DIRECTIONS FOR THIS TASK: Please output exactly the part of the records below that opens with the line containing "intros Hno Hr." and closes with the line containing "Module PyStr.", both lines included, and nothing else.

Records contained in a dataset
+ + +

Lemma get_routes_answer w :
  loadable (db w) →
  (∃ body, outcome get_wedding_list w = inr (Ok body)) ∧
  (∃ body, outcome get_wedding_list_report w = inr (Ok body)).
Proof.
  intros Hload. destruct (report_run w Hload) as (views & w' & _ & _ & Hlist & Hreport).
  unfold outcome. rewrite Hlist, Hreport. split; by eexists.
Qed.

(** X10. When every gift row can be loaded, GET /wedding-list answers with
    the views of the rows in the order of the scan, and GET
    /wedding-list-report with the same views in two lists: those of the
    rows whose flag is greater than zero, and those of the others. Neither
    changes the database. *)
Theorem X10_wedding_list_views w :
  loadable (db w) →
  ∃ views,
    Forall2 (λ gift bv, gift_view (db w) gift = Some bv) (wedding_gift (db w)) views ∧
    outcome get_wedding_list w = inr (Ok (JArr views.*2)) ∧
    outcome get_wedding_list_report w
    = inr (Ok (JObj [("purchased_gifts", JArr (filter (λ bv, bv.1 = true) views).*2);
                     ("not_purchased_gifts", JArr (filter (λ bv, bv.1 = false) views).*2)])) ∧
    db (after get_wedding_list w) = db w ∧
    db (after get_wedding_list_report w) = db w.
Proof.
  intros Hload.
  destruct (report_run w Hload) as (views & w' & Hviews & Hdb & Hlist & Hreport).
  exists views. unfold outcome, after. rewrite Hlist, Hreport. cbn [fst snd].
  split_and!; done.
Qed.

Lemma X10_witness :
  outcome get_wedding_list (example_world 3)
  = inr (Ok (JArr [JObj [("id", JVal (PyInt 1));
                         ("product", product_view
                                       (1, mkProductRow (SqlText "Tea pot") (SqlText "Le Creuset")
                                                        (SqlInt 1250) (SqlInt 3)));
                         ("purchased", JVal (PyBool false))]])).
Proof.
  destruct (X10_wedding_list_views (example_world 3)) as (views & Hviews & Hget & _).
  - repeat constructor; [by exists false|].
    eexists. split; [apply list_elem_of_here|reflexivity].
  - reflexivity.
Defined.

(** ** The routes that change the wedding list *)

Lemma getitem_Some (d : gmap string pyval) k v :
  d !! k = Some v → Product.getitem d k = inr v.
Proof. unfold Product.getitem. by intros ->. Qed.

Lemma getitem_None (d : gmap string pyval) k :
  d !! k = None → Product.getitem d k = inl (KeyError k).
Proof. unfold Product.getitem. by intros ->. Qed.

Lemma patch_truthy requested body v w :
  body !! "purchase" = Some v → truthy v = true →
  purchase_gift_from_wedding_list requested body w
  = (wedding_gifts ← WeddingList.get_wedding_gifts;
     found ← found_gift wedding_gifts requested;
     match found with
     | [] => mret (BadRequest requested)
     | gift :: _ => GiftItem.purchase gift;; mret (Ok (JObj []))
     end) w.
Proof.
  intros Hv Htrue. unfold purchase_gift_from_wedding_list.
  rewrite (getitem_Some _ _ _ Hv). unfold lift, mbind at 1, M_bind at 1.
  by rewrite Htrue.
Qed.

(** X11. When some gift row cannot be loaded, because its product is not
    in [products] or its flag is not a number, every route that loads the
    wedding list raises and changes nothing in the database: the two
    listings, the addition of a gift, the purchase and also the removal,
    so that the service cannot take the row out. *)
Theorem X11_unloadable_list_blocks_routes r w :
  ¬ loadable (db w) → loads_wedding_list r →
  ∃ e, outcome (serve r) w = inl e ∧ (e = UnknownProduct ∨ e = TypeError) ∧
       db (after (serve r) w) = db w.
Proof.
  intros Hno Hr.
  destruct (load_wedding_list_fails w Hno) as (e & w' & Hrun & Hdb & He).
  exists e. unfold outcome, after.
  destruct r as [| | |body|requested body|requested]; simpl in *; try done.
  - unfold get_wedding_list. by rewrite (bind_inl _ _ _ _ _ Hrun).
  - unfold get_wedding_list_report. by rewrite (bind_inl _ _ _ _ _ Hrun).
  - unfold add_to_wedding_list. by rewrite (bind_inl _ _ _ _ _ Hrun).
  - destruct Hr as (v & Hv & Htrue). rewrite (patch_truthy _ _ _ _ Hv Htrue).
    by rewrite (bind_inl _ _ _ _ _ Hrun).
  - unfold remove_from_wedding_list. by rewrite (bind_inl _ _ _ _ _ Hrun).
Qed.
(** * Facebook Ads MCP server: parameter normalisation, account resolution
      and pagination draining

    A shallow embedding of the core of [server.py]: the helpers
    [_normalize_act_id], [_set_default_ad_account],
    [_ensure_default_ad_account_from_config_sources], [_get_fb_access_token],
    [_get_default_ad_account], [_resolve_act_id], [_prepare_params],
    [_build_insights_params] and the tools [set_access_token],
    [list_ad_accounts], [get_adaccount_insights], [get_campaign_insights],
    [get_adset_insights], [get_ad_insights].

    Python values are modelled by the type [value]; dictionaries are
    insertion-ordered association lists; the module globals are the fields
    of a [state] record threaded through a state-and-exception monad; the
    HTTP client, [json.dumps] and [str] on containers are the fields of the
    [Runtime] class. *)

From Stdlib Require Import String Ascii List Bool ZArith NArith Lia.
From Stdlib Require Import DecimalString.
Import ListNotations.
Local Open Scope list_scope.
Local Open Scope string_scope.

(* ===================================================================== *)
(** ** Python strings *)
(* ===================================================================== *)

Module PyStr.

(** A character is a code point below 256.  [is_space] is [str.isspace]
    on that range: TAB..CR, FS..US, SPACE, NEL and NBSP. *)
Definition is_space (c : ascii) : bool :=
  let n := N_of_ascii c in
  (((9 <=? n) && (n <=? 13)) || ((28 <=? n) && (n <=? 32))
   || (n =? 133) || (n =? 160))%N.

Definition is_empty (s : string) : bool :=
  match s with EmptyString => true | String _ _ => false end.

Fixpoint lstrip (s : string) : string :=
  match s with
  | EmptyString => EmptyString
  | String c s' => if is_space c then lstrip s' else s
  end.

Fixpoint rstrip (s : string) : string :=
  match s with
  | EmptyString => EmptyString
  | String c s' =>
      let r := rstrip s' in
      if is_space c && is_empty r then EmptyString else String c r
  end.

+ + +

RESPONSE AREA:
  intros Hno Hr.
  destruct (load_wedding_list_fails w Hno) as (e & w' & Hrun & Hdb & He).
  exists e. unfold outcome, after.
  destruct r as [| | |body|requested body|requested]; simpl in *; try done.
  - unfold get_wedding_list. by rewrite (bind_inl _ _ _ _ _ Hrun).
  - unfold get_wedding_list_report. by rewrite (bind_inl _ _ _ _ _ Hrun).
  - unfold add_to_wedding_list. by rewrite (bind_inl _ _ _ _ _ Hrun).
  - destruct Hr as (v & Hv & Htrue). rewrite (patch_truthy _ _ _ _ Hv Htrue).
    by rewrite (bind_inl _ _ _ _ _ Hrun).
  - unfold remove_from_wedding_list. by rewrite (bind_inl _ _ _ _ _ Hrun).
Qed.
(** * Facebook Ads MCP server: parameter normalisation, account resolution
      and pagination draining

    A shallow embedding of the core of [server.py]: the helpers
    [_normalize_act_id], [_set_default_ad_account],
    [_ensure_default_ad_account_from_config_sources], [_get_fb_access_token],
    [_get_default_ad_account], [_resolve_act_id], [_prepare_params],
    [_build_insights_params] and the tools [set_access_token],
    [list_ad_accounts], [get_adaccount_insights], [get_campaign_insights],
    [get_adset_insights], [get_ad_insights].

    Python values are modelled by the type [value]; dictionaries are
    insertion-ordered association lists; the module globals are the fields
    of a [state] record threaded through a state-and-exception monad; the
    HTTP client, [json.dumps] and [str] on containers are the fields of the
    [Runtime] class. *)

From Stdlib Require Import String Ascii List Bool ZArith NArith Lia.
From Stdlib Require Import DecimalString.
Import ListNotations.
Local Open Scope list_scope.
Local Open Scope string_scope.

(* ===================================================================== *)
(** ** Python strings *)
(* ===================================================================== *)

Module PyStr.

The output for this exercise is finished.